In the records below, begin at the line that has "(** On the (5,3)" and stop after the line that has "assert (H1 : (1"; quote those lines verbatim and nothing more.

[[ DATA TO USE open ]]

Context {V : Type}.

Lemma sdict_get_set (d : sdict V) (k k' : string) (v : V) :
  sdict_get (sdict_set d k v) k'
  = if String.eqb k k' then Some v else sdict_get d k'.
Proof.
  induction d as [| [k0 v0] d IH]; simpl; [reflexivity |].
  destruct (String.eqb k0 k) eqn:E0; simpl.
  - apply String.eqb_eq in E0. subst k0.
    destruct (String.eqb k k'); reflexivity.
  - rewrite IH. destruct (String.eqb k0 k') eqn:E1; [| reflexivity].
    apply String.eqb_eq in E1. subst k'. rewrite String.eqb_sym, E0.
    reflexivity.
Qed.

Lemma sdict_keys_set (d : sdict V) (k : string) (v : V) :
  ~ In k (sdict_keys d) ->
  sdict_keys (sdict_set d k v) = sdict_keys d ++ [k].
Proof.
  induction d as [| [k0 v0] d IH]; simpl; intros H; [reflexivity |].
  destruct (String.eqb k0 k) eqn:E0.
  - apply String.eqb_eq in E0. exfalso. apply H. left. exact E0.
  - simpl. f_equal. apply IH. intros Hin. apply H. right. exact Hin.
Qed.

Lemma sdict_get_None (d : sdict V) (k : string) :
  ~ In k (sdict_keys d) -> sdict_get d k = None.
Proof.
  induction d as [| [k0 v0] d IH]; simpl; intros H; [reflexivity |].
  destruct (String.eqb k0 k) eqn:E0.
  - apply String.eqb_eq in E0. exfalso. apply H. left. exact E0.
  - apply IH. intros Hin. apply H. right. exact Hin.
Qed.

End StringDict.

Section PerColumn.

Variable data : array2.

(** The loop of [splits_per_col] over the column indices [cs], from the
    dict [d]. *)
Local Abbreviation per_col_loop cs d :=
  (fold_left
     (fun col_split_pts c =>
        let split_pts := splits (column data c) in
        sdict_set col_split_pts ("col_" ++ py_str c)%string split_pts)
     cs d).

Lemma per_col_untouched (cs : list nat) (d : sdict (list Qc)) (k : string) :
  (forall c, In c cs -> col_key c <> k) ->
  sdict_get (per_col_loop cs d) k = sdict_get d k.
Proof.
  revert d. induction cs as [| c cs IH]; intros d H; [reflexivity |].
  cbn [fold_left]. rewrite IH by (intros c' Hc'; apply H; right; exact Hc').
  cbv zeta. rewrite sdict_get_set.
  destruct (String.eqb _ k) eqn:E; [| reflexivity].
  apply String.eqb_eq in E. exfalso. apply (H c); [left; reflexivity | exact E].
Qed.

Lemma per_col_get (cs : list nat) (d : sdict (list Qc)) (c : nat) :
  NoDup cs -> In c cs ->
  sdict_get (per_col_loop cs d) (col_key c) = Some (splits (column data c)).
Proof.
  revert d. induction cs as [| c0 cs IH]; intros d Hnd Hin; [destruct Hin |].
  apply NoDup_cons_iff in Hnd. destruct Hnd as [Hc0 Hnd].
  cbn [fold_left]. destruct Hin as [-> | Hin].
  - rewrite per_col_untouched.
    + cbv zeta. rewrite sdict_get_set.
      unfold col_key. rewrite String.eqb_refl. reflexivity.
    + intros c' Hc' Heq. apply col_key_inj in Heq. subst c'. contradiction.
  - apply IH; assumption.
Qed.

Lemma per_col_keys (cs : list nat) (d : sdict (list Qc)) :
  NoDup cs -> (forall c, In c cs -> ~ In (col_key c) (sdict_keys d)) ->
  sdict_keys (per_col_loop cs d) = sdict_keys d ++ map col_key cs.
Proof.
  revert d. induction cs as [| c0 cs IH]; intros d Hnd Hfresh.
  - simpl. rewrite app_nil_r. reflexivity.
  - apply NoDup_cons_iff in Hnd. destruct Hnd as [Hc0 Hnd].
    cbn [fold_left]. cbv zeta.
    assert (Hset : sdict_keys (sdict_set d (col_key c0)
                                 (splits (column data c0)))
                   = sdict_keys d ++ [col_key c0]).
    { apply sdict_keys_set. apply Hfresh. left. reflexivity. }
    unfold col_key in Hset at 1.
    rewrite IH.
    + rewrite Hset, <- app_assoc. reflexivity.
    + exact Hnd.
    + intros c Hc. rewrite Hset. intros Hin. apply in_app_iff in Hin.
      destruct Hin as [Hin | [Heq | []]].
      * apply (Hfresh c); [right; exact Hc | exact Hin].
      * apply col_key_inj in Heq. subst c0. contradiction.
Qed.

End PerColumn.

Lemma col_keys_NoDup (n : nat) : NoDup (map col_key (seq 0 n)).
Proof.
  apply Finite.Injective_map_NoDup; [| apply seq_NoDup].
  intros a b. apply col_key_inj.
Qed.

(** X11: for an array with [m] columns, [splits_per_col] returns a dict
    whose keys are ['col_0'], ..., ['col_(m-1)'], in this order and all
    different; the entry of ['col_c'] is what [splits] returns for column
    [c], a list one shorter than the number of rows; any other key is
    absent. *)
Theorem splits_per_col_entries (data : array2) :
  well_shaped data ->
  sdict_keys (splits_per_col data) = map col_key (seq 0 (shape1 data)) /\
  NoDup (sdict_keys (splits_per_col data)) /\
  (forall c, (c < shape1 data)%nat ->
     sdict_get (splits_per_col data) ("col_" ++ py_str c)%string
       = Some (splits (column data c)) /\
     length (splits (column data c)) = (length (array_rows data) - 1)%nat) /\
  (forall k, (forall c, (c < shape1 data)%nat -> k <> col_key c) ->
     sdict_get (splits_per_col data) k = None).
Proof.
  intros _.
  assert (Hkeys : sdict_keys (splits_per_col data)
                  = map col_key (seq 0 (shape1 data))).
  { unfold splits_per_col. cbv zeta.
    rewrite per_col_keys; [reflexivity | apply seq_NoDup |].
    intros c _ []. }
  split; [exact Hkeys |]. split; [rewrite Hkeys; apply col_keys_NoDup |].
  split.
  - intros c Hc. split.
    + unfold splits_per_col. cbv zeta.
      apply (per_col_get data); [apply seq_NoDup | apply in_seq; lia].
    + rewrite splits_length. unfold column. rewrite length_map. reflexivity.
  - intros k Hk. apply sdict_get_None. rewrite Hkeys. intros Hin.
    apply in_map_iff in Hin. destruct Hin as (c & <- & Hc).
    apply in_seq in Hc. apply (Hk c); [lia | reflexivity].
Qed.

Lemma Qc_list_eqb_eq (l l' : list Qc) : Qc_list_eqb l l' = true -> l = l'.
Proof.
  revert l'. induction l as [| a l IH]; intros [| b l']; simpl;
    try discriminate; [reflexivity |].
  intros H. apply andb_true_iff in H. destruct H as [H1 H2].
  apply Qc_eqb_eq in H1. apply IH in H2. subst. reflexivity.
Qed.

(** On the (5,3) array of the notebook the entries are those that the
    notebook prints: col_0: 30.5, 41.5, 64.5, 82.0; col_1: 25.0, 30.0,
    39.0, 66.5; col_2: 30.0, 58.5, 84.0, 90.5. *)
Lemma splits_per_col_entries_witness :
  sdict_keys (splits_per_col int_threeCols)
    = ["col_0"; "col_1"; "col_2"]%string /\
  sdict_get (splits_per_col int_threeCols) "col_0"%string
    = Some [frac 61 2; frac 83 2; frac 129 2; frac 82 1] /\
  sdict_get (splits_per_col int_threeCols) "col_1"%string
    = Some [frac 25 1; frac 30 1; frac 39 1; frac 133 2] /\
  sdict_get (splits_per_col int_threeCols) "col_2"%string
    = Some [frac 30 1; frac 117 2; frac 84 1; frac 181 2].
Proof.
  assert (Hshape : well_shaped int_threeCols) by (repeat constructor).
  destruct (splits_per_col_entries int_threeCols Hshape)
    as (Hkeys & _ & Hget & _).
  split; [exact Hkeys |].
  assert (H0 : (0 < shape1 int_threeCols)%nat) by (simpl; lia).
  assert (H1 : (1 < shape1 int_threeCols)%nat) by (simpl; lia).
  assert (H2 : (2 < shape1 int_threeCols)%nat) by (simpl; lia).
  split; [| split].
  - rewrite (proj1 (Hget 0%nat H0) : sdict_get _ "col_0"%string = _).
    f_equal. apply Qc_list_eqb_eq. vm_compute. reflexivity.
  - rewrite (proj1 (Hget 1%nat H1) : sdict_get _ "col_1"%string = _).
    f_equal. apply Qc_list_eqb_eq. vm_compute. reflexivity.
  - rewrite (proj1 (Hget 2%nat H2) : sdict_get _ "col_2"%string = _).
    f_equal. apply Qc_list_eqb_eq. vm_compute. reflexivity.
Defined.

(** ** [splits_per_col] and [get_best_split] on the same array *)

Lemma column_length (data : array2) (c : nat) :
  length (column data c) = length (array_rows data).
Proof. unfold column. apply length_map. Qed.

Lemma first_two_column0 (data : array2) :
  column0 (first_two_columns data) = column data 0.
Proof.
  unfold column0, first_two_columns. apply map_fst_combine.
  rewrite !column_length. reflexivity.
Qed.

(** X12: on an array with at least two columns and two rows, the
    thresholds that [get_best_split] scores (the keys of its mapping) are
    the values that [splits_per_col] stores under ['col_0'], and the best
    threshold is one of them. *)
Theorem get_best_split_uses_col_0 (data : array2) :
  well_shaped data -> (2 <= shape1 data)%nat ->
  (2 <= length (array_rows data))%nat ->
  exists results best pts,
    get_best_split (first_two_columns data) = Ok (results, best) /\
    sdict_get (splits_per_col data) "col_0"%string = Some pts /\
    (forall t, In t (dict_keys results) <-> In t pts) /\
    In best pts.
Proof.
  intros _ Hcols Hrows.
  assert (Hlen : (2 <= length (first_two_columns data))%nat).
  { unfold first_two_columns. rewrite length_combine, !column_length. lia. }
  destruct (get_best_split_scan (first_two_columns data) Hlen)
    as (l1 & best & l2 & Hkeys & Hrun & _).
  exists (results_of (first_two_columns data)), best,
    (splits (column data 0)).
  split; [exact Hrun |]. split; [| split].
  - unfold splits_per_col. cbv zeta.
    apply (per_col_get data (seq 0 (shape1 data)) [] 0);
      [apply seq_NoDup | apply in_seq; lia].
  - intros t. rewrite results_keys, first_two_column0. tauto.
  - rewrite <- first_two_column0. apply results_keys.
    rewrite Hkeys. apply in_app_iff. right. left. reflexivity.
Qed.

[[ DATA TO USE closed ]]

WRITTEN ANSWER:
(** On the (5,3) array of the notebook the entries are those that the
    notebook prints: col_0: 30.5, 41.5, 64.5, 82.0; col_1: 25.0, 30.0,
    39.0, 66.5; col_2: 30.0, 58.5, 84.0, 90.5. *)
Lemma splits_per_col_entries_witness :
  sdict_keys (splits_per_col int_threeCols)
    = ["col_0"; "col_1"; "col_2"]%string /\
  sdict_get (splits_per_col int_threeCols) "col_0"%string
    = Some [frac 61 2; frac 83 2; frac 129 2; frac 82 1] /\
  sdict_get (splits_per_col int_threeCols) "col_1"%string
    = Some [frac 25 1; frac 30 1; frac 39 1; frac 133 2] /\
  sdict_get (splits_per_col int_threeCols) "col_2"%string
    = Some [frac 30 1; frac 117 2; frac 84 1; frac 181 2].
Proof.
  assert (Hshape : well_shaped int_threeCols) by (repeat constructor).
  destruct (splits_per_col_entries int_threeCols Hshape)
    as (Hkeys & _ & Hget & _).
  split; [exact Hkeys |].
  assert (H0 : (0 < shape1 int_threeCols)%nat) by (simpl; lia).
  assert (H1 : (1 < shape1 int_threeCols)%nat) by (simpl; lia).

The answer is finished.